## EXCERPTED RECORDS
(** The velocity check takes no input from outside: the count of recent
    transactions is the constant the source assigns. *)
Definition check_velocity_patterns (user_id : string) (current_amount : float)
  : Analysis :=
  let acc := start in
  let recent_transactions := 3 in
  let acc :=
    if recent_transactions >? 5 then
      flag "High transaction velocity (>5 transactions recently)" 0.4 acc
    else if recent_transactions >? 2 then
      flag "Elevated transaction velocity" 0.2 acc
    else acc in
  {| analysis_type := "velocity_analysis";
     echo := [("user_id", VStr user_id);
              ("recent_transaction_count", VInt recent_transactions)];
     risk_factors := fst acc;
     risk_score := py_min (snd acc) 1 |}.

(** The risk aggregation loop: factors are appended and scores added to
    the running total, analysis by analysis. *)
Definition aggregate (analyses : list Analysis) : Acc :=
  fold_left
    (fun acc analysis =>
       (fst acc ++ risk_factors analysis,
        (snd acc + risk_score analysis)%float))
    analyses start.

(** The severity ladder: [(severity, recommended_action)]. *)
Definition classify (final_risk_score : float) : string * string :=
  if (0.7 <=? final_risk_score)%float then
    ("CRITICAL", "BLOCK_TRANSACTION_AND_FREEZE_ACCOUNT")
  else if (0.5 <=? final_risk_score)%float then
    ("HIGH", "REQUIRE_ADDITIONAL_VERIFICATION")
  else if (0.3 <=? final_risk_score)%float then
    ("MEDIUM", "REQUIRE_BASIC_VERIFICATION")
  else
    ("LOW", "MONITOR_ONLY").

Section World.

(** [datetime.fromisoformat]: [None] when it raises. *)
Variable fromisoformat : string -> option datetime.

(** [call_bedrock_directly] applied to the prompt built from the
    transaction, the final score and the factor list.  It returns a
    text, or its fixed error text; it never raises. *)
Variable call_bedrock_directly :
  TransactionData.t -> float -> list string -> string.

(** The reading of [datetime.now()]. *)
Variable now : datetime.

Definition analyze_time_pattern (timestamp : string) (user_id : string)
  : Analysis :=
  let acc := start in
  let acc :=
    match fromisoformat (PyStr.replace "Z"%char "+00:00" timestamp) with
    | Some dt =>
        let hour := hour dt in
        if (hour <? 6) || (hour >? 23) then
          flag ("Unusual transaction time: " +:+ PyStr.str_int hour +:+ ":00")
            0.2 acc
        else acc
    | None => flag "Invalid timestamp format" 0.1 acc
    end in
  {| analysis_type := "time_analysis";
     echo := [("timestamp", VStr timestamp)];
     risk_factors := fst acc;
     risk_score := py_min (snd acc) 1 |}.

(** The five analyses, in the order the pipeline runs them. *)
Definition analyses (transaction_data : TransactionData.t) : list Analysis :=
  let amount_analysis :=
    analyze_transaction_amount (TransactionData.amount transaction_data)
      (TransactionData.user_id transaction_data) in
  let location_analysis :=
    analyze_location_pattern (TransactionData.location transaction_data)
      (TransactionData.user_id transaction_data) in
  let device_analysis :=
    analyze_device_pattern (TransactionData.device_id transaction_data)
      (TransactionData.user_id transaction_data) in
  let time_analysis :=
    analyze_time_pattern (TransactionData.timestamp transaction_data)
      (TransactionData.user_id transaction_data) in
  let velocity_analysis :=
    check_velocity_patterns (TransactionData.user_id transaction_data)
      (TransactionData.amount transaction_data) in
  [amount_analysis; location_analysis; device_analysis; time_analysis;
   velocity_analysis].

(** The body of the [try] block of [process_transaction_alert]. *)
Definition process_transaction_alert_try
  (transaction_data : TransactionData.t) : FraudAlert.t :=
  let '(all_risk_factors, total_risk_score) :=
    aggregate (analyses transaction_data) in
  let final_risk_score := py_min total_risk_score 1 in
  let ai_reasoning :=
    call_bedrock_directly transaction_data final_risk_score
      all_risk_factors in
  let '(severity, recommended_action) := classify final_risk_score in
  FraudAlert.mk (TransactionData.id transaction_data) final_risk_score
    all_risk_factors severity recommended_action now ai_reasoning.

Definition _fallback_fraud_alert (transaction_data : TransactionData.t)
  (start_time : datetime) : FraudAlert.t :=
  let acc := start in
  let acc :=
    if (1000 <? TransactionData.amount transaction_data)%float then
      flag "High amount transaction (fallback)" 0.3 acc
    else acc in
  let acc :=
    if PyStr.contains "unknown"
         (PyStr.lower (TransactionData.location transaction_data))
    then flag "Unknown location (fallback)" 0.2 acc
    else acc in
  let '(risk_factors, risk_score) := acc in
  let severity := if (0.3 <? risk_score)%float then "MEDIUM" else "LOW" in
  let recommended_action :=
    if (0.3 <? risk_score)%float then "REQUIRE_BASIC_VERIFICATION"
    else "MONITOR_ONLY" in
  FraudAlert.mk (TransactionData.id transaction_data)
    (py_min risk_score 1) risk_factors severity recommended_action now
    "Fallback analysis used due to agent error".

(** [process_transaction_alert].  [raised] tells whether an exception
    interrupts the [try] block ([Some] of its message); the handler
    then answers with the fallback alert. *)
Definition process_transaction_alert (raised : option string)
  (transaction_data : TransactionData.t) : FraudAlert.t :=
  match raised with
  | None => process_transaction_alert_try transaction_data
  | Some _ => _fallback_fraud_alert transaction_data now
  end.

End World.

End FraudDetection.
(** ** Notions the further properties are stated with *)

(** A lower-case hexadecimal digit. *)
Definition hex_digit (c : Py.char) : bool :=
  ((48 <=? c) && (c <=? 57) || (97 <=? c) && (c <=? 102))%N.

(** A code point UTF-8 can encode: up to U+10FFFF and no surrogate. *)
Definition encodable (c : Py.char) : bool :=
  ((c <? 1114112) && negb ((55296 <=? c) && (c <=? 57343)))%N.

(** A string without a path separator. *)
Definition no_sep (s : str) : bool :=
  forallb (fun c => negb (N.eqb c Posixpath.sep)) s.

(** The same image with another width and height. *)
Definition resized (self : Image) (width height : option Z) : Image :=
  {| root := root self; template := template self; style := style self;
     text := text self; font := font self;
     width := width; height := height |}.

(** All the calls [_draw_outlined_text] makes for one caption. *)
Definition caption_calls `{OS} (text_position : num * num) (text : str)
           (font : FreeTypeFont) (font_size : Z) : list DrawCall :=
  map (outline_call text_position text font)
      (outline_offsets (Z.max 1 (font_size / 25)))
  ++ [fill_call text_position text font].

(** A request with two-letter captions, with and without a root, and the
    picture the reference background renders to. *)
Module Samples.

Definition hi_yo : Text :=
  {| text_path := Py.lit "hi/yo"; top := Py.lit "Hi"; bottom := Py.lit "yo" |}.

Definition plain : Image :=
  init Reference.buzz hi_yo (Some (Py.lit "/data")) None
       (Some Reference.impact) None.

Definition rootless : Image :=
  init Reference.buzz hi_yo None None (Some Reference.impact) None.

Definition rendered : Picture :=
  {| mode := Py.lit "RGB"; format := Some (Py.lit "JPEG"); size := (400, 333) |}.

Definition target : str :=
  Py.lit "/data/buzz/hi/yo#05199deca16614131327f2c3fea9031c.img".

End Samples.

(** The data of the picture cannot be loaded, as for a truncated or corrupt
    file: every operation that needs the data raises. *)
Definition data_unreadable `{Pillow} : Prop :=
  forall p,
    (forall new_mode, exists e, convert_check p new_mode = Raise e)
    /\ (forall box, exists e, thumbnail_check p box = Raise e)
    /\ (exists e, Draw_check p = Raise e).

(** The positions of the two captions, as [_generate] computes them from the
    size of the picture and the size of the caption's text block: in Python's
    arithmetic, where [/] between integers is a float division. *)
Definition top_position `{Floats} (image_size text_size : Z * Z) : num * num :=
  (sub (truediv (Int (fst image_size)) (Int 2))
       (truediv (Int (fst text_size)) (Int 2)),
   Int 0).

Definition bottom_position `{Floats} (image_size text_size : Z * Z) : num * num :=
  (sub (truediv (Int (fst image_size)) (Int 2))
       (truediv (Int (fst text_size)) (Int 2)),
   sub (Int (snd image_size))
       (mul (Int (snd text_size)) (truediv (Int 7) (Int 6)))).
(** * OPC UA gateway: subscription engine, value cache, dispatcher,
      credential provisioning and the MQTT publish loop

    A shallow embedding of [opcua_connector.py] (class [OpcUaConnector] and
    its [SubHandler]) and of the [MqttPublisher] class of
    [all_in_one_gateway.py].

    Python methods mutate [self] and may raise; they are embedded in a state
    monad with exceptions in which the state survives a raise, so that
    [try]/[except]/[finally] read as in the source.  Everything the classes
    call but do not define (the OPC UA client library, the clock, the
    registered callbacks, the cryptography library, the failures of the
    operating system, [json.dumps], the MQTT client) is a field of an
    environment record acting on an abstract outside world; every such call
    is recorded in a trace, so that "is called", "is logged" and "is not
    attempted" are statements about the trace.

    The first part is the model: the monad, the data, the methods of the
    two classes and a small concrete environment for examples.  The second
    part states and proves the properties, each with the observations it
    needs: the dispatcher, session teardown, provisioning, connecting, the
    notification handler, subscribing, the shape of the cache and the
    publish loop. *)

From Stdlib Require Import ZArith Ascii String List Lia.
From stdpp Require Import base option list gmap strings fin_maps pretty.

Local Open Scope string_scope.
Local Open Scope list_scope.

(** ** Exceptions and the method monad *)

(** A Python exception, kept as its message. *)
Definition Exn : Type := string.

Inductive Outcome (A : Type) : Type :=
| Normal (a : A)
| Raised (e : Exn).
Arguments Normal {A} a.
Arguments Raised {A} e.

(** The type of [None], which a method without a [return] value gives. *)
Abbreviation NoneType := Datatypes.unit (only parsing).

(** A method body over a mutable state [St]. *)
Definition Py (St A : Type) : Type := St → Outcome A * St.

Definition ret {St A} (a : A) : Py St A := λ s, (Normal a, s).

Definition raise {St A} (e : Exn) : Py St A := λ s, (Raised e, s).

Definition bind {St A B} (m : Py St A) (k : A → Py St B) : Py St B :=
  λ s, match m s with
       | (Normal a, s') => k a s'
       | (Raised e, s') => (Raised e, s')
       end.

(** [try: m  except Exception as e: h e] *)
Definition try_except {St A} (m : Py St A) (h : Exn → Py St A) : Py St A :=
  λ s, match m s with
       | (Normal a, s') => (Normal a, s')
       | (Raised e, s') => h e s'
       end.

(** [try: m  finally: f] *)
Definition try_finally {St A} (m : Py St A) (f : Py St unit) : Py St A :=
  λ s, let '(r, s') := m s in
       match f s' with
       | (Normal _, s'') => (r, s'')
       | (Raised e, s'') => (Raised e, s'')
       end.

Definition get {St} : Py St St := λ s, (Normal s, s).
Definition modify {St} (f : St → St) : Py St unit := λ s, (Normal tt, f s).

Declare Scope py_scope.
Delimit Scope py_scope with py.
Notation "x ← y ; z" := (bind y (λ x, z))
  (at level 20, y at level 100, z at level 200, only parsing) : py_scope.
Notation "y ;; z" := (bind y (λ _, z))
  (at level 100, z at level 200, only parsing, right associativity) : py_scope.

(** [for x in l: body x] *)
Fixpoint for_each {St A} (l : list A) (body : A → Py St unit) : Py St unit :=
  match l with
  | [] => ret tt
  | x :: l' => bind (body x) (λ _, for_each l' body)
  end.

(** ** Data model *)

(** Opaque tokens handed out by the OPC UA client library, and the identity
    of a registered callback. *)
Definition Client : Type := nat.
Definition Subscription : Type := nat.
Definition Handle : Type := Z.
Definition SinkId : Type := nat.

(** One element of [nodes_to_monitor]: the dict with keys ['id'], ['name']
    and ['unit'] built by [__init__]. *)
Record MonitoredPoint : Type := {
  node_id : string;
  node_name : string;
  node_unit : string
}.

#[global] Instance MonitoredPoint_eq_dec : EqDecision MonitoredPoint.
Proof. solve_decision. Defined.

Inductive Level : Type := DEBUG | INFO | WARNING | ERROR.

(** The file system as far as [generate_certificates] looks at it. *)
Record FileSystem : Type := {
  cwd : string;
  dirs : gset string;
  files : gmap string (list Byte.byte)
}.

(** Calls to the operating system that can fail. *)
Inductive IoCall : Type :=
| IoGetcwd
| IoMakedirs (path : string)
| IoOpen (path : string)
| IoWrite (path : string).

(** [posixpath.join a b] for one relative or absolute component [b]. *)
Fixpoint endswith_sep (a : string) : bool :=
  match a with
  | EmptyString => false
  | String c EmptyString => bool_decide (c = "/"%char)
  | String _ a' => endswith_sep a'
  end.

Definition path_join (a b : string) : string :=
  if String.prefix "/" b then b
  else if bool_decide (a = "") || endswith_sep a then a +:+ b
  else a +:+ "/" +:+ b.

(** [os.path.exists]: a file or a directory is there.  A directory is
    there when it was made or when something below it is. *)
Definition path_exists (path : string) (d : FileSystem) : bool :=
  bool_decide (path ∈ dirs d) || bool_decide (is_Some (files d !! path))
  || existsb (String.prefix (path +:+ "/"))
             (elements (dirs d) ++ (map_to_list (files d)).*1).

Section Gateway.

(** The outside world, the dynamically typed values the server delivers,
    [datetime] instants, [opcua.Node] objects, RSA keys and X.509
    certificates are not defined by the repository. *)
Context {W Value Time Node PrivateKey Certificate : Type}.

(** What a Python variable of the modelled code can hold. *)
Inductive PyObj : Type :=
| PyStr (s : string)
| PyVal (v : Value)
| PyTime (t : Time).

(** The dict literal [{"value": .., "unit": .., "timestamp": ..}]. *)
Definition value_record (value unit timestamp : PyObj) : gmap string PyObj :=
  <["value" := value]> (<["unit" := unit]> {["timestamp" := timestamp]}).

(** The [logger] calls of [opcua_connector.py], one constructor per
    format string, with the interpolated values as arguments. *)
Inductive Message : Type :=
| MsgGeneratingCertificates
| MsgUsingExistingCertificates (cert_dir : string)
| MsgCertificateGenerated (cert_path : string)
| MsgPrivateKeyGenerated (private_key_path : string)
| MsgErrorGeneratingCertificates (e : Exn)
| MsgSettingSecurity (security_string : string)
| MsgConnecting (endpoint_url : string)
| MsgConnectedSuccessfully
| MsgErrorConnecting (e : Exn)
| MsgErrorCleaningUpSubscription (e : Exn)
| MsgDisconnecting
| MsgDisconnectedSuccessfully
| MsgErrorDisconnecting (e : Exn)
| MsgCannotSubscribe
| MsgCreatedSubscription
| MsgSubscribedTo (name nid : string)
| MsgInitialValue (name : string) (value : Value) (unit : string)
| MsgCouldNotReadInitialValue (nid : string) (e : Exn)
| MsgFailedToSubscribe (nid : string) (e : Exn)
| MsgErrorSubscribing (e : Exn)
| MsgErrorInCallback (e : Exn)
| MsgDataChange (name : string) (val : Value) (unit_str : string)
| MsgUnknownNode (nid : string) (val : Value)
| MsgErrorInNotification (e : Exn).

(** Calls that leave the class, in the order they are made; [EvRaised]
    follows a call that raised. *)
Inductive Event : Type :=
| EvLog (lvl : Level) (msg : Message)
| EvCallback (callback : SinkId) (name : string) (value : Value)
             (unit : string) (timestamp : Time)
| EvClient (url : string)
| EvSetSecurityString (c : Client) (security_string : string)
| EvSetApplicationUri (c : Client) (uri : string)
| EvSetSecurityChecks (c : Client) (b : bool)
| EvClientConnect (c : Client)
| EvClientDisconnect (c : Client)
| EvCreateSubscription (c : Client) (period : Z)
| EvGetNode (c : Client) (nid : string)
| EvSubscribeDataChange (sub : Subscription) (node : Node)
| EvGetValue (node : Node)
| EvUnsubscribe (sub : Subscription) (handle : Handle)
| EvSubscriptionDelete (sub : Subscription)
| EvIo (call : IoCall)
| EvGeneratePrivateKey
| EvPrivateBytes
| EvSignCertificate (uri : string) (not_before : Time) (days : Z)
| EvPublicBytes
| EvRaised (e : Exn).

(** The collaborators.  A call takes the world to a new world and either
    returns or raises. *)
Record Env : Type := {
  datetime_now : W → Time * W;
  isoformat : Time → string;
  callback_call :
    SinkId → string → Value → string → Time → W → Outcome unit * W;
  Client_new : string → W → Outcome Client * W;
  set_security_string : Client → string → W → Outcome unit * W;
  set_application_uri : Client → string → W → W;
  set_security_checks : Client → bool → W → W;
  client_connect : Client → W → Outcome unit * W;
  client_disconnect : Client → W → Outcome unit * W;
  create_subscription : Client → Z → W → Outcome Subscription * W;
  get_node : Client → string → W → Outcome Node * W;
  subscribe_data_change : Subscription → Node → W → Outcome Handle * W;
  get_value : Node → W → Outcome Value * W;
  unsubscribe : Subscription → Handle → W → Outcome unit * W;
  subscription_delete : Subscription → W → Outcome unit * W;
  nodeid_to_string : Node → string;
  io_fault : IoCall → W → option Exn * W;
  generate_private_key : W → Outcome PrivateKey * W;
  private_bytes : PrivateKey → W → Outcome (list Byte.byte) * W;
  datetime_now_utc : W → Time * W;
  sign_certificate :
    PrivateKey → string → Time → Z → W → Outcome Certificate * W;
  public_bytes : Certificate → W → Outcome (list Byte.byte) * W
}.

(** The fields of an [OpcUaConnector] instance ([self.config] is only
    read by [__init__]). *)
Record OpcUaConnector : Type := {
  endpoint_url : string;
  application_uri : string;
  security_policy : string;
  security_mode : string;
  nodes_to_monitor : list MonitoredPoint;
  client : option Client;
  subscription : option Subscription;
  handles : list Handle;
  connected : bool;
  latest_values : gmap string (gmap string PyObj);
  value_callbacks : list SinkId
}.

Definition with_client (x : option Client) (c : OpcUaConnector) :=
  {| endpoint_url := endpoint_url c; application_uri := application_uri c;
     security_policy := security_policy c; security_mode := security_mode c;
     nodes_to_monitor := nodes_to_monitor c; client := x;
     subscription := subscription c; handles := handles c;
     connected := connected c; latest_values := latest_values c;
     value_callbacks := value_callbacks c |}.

## PROBLEM DETAILS
Your answer should consist of the lines from the listing that hold the word "PyObj".

## EXPECTED ANSWER
Inductive PyObj : Type :=
Definition value_record (value unit timestamp : PyObj) : gmap string PyObj :=
  latest_values : gmap string (gmap string PyObj);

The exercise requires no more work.